Dalam bahasa Arab ‘Id artinya kembali, sedang al-Adha artinya berkurban. Di dalam bahasa Inggris al-Adha atau al-‘Udhiyyah dinamakan dengan sacrifice yang berarti ‘make an offering to a God,’ memberikan sesembahan kepada Tuhan. Jika dirangkai maka jadilah Idul Adha sebagai hari di mana kita kembali memberikan sesembahan kepada Tuhan.


Sepintas, jika kita mengikuti arti yang diberikan dalam bahasa Inggris, agama Islam identik dengan agama pagan (agama berhala) yang biasa menyajikan sesembahan kepada Tuhan. Tuhan di sini identik dengan penguasa haus darah yang untuk meredakan amarahnya perlu adanya bujukan dalam bentuk sesaji atau sesembahan. Ini adalah konsep agama pagan.

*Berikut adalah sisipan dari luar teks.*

(* ===== verification/Apic.v ===== *)
(** * Routing of interrupt lines (os/kernel/src/device/apic.rs)

    The IO APIC's redirection table, as the constructor of [Apic] programs it
    from the source overrides and the non-maskable sources of the ACPI tables,
    and [allow], which opens the line of a vector.  The IO APIC itself and the
    local APIC are those of the crate x2apic. *)

From S2P Require Import Prelude Interrupts.
#[local] Open Scope Z_scope.

Inductive Polarity := SameAsBus | ActiveHigh | ActiveLow.
Inductive TriggerMode := SameAsBusMode | Edge | Level.
#[export] Instance Polarity_eq_dec : EqDecision Polarity.
Proof. solve_decision. Defined.
#[export] Instance TriggerMode_eq_dec : EqDecision TriggerMode.
Proof. solve_decision. Defined.

(** The structures of the crate acpi that [Apic] keeps. *)
Record InterruptSourceOverride := mkOverride {
  isa_source : Z;
  global_system_interrupt : Z;
  polarity : Polarity;
  trigger_mode : TriggerMode;
}.
Record NmiSource := mkNmi { nmi_gsi : Z; nmi_polarity : Polarity; nmi_trigger_mode : TriggerMode }.

(** What the setters of a redirection table entry set. *)
Inductive IrqMode := Fixed | NonMaskable.
Record RedirectionTableEntry := mkEntry {
  mode : IrqMode;
  dest : Z;
  vector : Z;
  masked : bool;
  low_active : bool;
  level_triggered : bool;
}.

(** The IO APIC of the crate x2apic. *)
Class IoApicOps := {
  IoApic : Type;
  (** the entry the device holds for a global system interrupt *)
  table_entry : IoApic → Z → RedirectionTableEntry;
  set_table_entry : Z → RedirectionTableEntry → IoApic → IoApic;
  enable_irq : Z → IoApic → IoApic;
  max_table_entry : IoApic → Z;
}.
Class IoApicLaws `{IoApicOps} : Prop := {
  table_entry_set i e io j : table_entry (set_table_entry i e io) j = if decide (j = i) then e else table_entry io j;
  table_entry_enable i io j :
    table_entry (enable_irq i io) j =
      if decide (j = i) then
        let e := table_entry io i in
        mkEntry (mode e) (dest e) (vector e) false (low_active e) (level_triggered e)
      else table_entry io j;
}.

(** [override_for_source] and [override_for_target] *)
Fixpoint override_for_source (irq_overrides : list InterruptSourceOverride) (source_irq : Z) :
    option InterruptSourceOverride :=
  match irq_overrides with
  | [] => None
  | irq_override :: rest =>
      if isa_source irq_override =? source_irq then Some irq_override else override_for_source rest source_irq
  end.
Fixpoint override_for_target (irq_overrides : list InterruptSourceOverride) (target_gsi : Z) :
    option InterruptSourceOverride :=
  match irq_overrides with
  | [] => None
  | irq_override :: rest =>
      if wrap 8 (global_system_interrupt irq_override) =? target_gsi then Some irq_override
      else override_for_target rest target_gsi
  end.

(** [target_gsi] *)
Definition target_gsi (irq_overrides : list InterruptSourceOverride) (source_irq : Z) : Z :=
  match override_for_source irq_overrides source_irq with
  | None => source_irq
  | Some irq_override => wrap 8 (global_system_interrupt irq_override)
  end.

(** [is_nmi] *)
Fixpoint is_nmi (nmi_sources : list NmiSource) (gsi : Z) : bool :=
  match nmi_sources with
  | [] => false
  | nmi :: rest => if nmi_gsi nmi =? gsi then true else is_nmi rest gsi
  end.

Section Apic.
Context `{IoApicOps} `{Profile}.

Record Apic := mkApic {
  local_apic_locked : bool;
  io_apic : IoApic;
  irq_overrides : list InterruptSourceOverride;
  nmi_sources : list NmiSource;
}.

(** [Apic::new]: the entry for the line [i]; [id] is the local APIC's. *)
Definition irq_entry (overrides : list InterruptSourceOverride) (id i : Z) : res RedirectionTableEntry :=
  match override_for_target overrides i with
  | None =>
      v ← add_w 8 i (vector_number Pit);
      Done (mkEntry Fixed (wrap 8 id) v true false false)
  | Some irq_override =>
      v ← add_w 8 (isa_source irq_override) (vector_number Pit);
      Done (mkEntry Fixed (wrap 8 id) v true
              (bool_decide (polarity irq_override = ActiveLow))
              (bool_decide (trigger_mode irq_override = Level)))
  end.

(** [Apic::new]: the loop over the lines [lines] of the redirection table *)
Fixpoint init_irqs (overrides : list InterruptSourceOverride) (id : Z) (lines : list Z) (io : IoApic) : res IoApic :=
  match lines with
  | [] => Done io
  | i :: lines' =>
      entry ← irq_entry overrides id i;
      init_irqs overrides id lines' (set_table_entry i entry io)
  end.

(** [Apic::new]: the loop over the non-maskable sources *)
Definition nmi_entry (id : Z) (nmi : NmiSource) : RedirectionTableEntry :=
  mkEntry NonMaskable (wrap 8 id) 0 false
    (bool_decide (nmi_polarity nmi = ActiveLow)) (bool_decide (nmi_trigger_mode nmi = Level)).
Fixpoint init_nmis (id : Z) (nmis : list NmiSource) (io : IoApic) : IoApic :=
  match nmis with
  | [] => io
  | nmi :: nmis' => init_nmis id nmis' (set_table_entry (wrap 8 (nmi_gsi nmi)) (nmi_entry id nmi) io)
  end.

(** [Apic::new]: programming the table of an initialized IO APIC, whose lines
    start at [base]; the range of the loop excludes its end. *)
Definition init_table (overrides : list InterruptSourceOverride) (nmis : list NmiSource) (id base : Z) (io : IoApic) :
    res IoApic :=
  io1 ← init_irqs overrides id (seqZ (wrap 8 base) (max_table_entry io - wrap 8 base)) io;
  Done (init_nmis id nmis io1).

(** [allow] *)
Definition allow (a : Apic) (v : InterruptVector) : res Apic :=
  source ← sub_w 8 (vector_number v) (vector_number Pit);
  let target := target_gsi (irq_overrides a) source in
  if is_nmi (nmi_sources a) target then Panic "Trying to mask a non-maskable interrupt"
  else Done (mkApic (local_apic_locked a) (enable_irq target (io_apic a)) (irq_overrides a) (nmi_sources a)).

(** [end_of_interrupt]; the write to the local APIC is a parameter. *)
Definition end_of_interrupt {World} (local_eoi : World → World) (a : Apic) (w : World) : res (Apic * World) :=
  _ ← force_lock 2 (local_apic_locked a);
  Done (mkApic false (io_apic a) (irq_overrides a) (nmi_sources a), local_eoi w).

(** ** Properties *)

Context `{!IoApicLaws}.

Lemma init_irqs_spec overrides id lines : ∀ io,
  NoDup lines → (∀ i, i ∈ lines → is_done (irq_entry overrides id i) = true) →
  ∃ io', init_irqs overrides id lines io = Done io' ∧
    (∀ i, i ∈ lines → irq_entry overrides id i = Done (table_entry io' i)) ∧
    (∀ i, i ∉ lines → table_entry io' i = table_entry io i).
Proof.
  induction lines as [|i lines IH]; intros io Hnd Hdone; cbn.
  { exists io. split_and!; [done|by intros i ?%elem_of_nil|done]. }
  apply NoDup_cons in Hnd as [Hi Hnd].
  pose proof (Hdone i ltac:(by left)) as Hei. destruct (irq_entry overrides id i) as [e| | |] eqn:E; try done.
  rewrite res_bind_ret_l.
  destruct (IH (set_table_entry i e io) Hnd) as (io' & -> & Hin & Hout); [intros j Hj; apply Hdone; by right|].
  exists io'. split_and!; [done| |].
  - intros j [->|Hj]%elem_of_cons; [|by apply Hin].
    rewrite Hout, table_entry_set, decide_True by done. by rewrite E.
  - intros j [Hji Hj]%not_elem_of_cons. rewrite Hout, table_entry_set, decide_False by done. done.
Qed.

Lemma init_nmis_other id nmis i : ∀ io,
  (∀ nmi, nmi ∈ nmis → wrap 8 (nmi_gsi nmi) ≠ i) → table_entry (init_nmis id nmis io) i = table_entry io i.
Proof.
  induction nmis as [|nmi nmis IH]; intros io Hother; cbn; [done|].
  rewrite IH by (intros n Hn; apply Hother; by right).
  rewrite table_entry_set, decide_False; [done|]. intros ->. by apply (Hother nmi); [left|].
Qed.

Lemma override_for_target_spec overrides i :
  match override_for_target overrides i with
  | Some o => o ∈ overrides ∧ wrap 8 (global_system_interrupt o) = i
  | None => ∀ o, o ∈ overrides → wrap 8 (global_system_interrupt o) ≠ i
  end.
Proof.
  induction overrides as [|o overrides IH]; cbn; [by intros o ?%elem_of_nil|].
  destruct (Z.eqb_spec (wrap 8 (global_system_interrupt o)) i); [split; [by left|done]|].
  destruct (override_for_target overrides i).
  - destruct IH. split; [by right|done].
  - intros o' [->|Ho']%elem_of_cons; [done|by apply IH].
Qed.

Lemma override_for_source_spec overrides source o :
  override_for_source overrides source = Some o → o ∈ overrides.
Proof.
  induction overrides as [|o' overrides IH]; cbn; [done|].
  destruct (_ =? _); [intros [= ->]; by left|intros; right; auto].
Qed.

(** The entry of the line that a source is routed to has the source's vector. *)
Lemma irq_entry_vector overrides id source :
  0 ≤ source → source + 0x20 < 256 →
  (∀ o, o ∈ overrides → wrap 8 (global_system_interrupt o) = target_gsi overrides source → isa_source o = source) →
  ∃ e, irq_entry overrides id (target_gsi overrides source) = Done e ∧ vector e = source + 0x20 ∧ mode e = Fixed.
Proof.
  intros Hs Hlt Hcons. unfold irq_entry. change (vector_number Pit) with 0x20.
  pose proof (override_for_target_spec overrides (target_gsi overrides source)) as Ht.
  destruct (override_for_target _ _) as [o|].
  - destruct Ht as [Ho Heq]. rewrite (Hcons o Ho Heq), add_w_ok, res_bind_ret_l by lia. eauto.
  - assert (target_gsi overrides source = source) as ->.
    { unfold target_gsi in *. destruct (override_for_source overrides source) as [o|] eqn:E; [|done].
      apply override_for_source_spec in E. by destruct (Ht o E). }
    rewrite add_w_ok, res_bind_ret_l by lia. eauto.
Qed.

Lemma allow_routes overrides nmis id base io v :
  let source := vector_number v - 0x20 in
  let line := target_gsi overrides source in
  0 ≤ source → base = wrap 8 base →
  (∀ o, o ∈ overrides → wrap 8 (global_system_interrupt o) = line → isa_source o = source) →
  (∀ i, base ≤ i < max_table_entry io → is_done (irq_entry overrides id i) = true) →
  base ≤ line < max_table_entry io →
  (∀ nmi, nmi ∈ nmis → wrap 8 (nmi_gsi nmi) ≠ line ∧ nmi_gsi nmi ≠ line) →
  ∃ io1 a, init_table overrides nmis id base io = Done io1 ∧
    allow (mkApic false io1 overrides nmis) v = Done a ∧
    vector (table_entry (io_apic a) line) = vector_number v ∧
    mode (table_entry (io_apic a) line) = Fixed ∧ masked (table_entry (io_apic a) line) = false ∧
    (∀ i, i ≠ line → table_entry (io_apic a) i = table_entry io1 i).
Proof.
  intros source line Hs Hbase Hcons Hdone Hline Hnmi.
  assert (vector_number v < 256) as Hv by (by destruct v).
  unfold init_table. rewrite <-Hbase.
  destruct (init_irqs_spec overrides id (seqZ base (max_table_entry io - base)) io) as (io1 & -> & Hin & _).
  { apply NoDup_seqZ. }
  { intros i Hi%elem_of_seqZ. apply Hdone. lia. }
  rewrite res_bind_ret_l.
  destruct (irq_entry_vector overrides id source Hs ltac:(unfold source; lia) Hcons) as (e & He & Hvec & Hmode).
  assert (table_entry (init_nmis id nmis io1) line = e) as Hentry.
  { rewrite init_nmis_other by (intros; by apply Hnmi).
    assert (line ∈ seqZ base (max_table_entry io - base)) as Hl by (apply elem_of_seqZ; lia).
    apply Hin in Hl. unfold line in *. congruence. }
  eexists _, _. split; [done|]. unfold allow. cbn [irq_overrides nmi_sources io_apic].
  change (vector_number Pit) with 0x20. rewrite sub_w_ok, res_bind_ret_l by lia. fold source line.
  assert (is_nmi nmis line = false) as ->.
  { clear -Hnmi. induction nmis as [|nmi nmis IH]; cbn; [done|].
    destruct (Z.eqb_spec (nmi_gsi nmi) line) as [Heq|_]; [by destruct (Hnmi nmi ltac:(by left))|].
    apply IH. intros n Hn. apply Hnmi. by right. }
  split; [done|]. cbn [io_apic]. rewrite table_entry_enable, decide_True, Hentry by done. cbn.
  split_and!; [unfold source in Hvec; lia|done|done|].
  intros i Hi. by rewrite table_entry_enable, decide_False.
Qed.

(** Opening the line of a device vector routes it as intended: when no other
    source is redirected to the same line, the line is inside the programmed part
    of the table and no NMI source uses it, [allow] unmasks exactly one entry of
    the table, in fixed mode and with that vector. *)
Theorem allow_routes_vector overrides nmis id base io v :
  let source := vector_number v - 0x20 in
  let line := target_gsi overrides source in
  0 ≤ source → base = wrap 8 base →
  (∀ o, o ∈ overrides → wrap 8 (global_system_interrupt o) = line → isa_source o = source) →
  (∀ i, base ≤ i < max_table_entry io → is_done (irq_entry overrides id i) = true) →
  base ≤ line < max_table_entry io →
  (∀ nmi, nmi ∈ nmis → wrap 8 (nmi_gsi nmi) ≠ line ∧ nmi_gsi nmi ≠ line) →
  ∃ io1 a, init_table overrides nmis id base io = Done io1 ∧
    allow (mkApic false io1 overrides nmis) v = Done a ∧
    vector (table_entry (io_apic a) line) = vector_number v ∧
    mode (table_entry (io_apic a) line) = Fixed ∧ masked (table_entry (io_apic a) line) = false ∧
    (∀ i, i ≠ line → table_entry (io_apic a) i = table_entry io1 i).
Proof. apply allow_routes. Qed.

(** the last line of the IO APIC is never programmed: the loop of [Apic::new]
    stops before [max_table_entry], which is the number of the last entry, so the
    entry stays as the IO APIC's own initialization left it and ignores its source
    override, unless an NMI source sits on it. *)
Theorem last_line_not_programmed overrides nmis id base io io1 :
  base = wrap 8 base → (∀ nmi, nmi ∈ nmis → wrap 8 (nmi_gsi nmi) ≠ max_table_entry io) →
  (∀ i, base ≤ i < max_table_entry io → is_done (irq_entry overrides id i) = true) →
  init_table overrides nmis id base io = Done io1 →
  table_entry io1 (max_table_entry io) = table_entry io (max_table_entry io).
Proof.
  intros Hbase Hnmi Hdone. unfold init_table. rewrite <-Hbase.
  destruct (init_irqs_spec overrides id (seqZ base (max_table_entry io - base)) io) as (io2 & -> & _ & Hout).
  { apply NoDup_seqZ. }
  { intros i Hi%elem_of_seqZ. apply Hdone. lia. }
  rewrite res_bind_ret_l. intros [= <-]. rewrite init_nmis_other by done. apply Hout.
  rewrite elem_of_seqZ. lia.
Qed.
End Apic.

(** ** Concrete inputs *)
Section Examples.
#[local] Existing Instance development.

(** An IO APIC as a table of 24 entries. *)
#[local] Instance demo_ops : IoApicOps := {|
  IoApic := Z → RedirectionTableEntry;
  table_entry io := io;
  set_table_entry i e io := fun j => if decide (j = i) then e else io j;
  enable_irq i io := fun j =>
    if decide (j = i) then
      let e := io i in mkEntry (mode e) (dest e) (vector e) false (low_active e) (level_triggered e)
    else io j;
  max_table_entry _ := 23;
|}.
#[local] Instance demo_laws : IoApicLaws.
Proof. by split. Qed.

Definition demo_io : IoApic := fun i => mkEntry Fixed 0 i true false false.
(** The override of every PC: the timer (source 0) is connected to line 2. *)
Definition demo_overrides : list InterruptSourceOverride := [mkOverride 0 2 SameAsBus SameAsBusMode].

Lemma demo_entries i : 0 ≤ i < 23 → is_done (irq_entry demo_overrides 0 i) = true.
Proof.
  intros Hi. assert (i ∈ seqZ 0 23) as Hin by (by apply elem_of_seqZ).
  clear Hi. revert i Hin. apply Forall_forall. by repeat constructor.
Qed.

Lemma allow_routes_vector_witness :
  ∃ io1 a, init_table demo_overrides [] 0 0 demo_io = Done io1 ∧
    allow (mkApic false io1 demo_overrides []) Pit = Done a ∧ vector (io_apic a 2) = 0x20.
Proof.
  destruct (allow_routes_vector demo_overrides [] 0 0 demo_io Pit) as (io1 & a & ? & ? & ? & _);
    [done|done| |apply demo_entries|done|by intros n ?%elem_of_nil|eauto].
  intros o [->|[]%elem_of_nil]%elem_of_cons. done.
Defined.

Lemma last_line_not_programmed_witness :
  vector (match init_table demo_overrides [] 0 0 demo_io with Done io => io 23 | _ => demo_io 0 end) = 23.
Proof.
  destruct (init_table demo_overrides [] 0 0 demo_io) as [io1| | |] eqn:E; [|vm_compute in E; discriminate..].
  assert (table_entry io1 23 = table_entry demo_io 23) as Heq.
  { apply (last_line_not_programmed demo_overrides [] 0 0 demo_io io1);
      [done|by intros n ?%elem_of_nil|apply demo_entries|done]. }
  exact (f_equal vector Heq).
Defined.
End Examples.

Di dalam Islam berkurban tidak dimaksudkan untuk membujuk Tuhan. Kurban adalah suatu tindak pembuktian bahwa seorang muslim betul-betul mencintai Tuhannya. Berkurban bukan suatu penyogokan. Ia adalah proses taqarrub, mendekatkan diri kepada-Nya. Sesembahan hanyalah simbol. Tuhan tidak berkepentingan dengan materi sesembahan itu. Bagi-Nya, jumlah hewan yang dikurbankan bukanlah ukuran yang sejati, tapi kadar kecintaan terhadap-Nyalah yang mejadi harga berarti bagi makhluk-Nya.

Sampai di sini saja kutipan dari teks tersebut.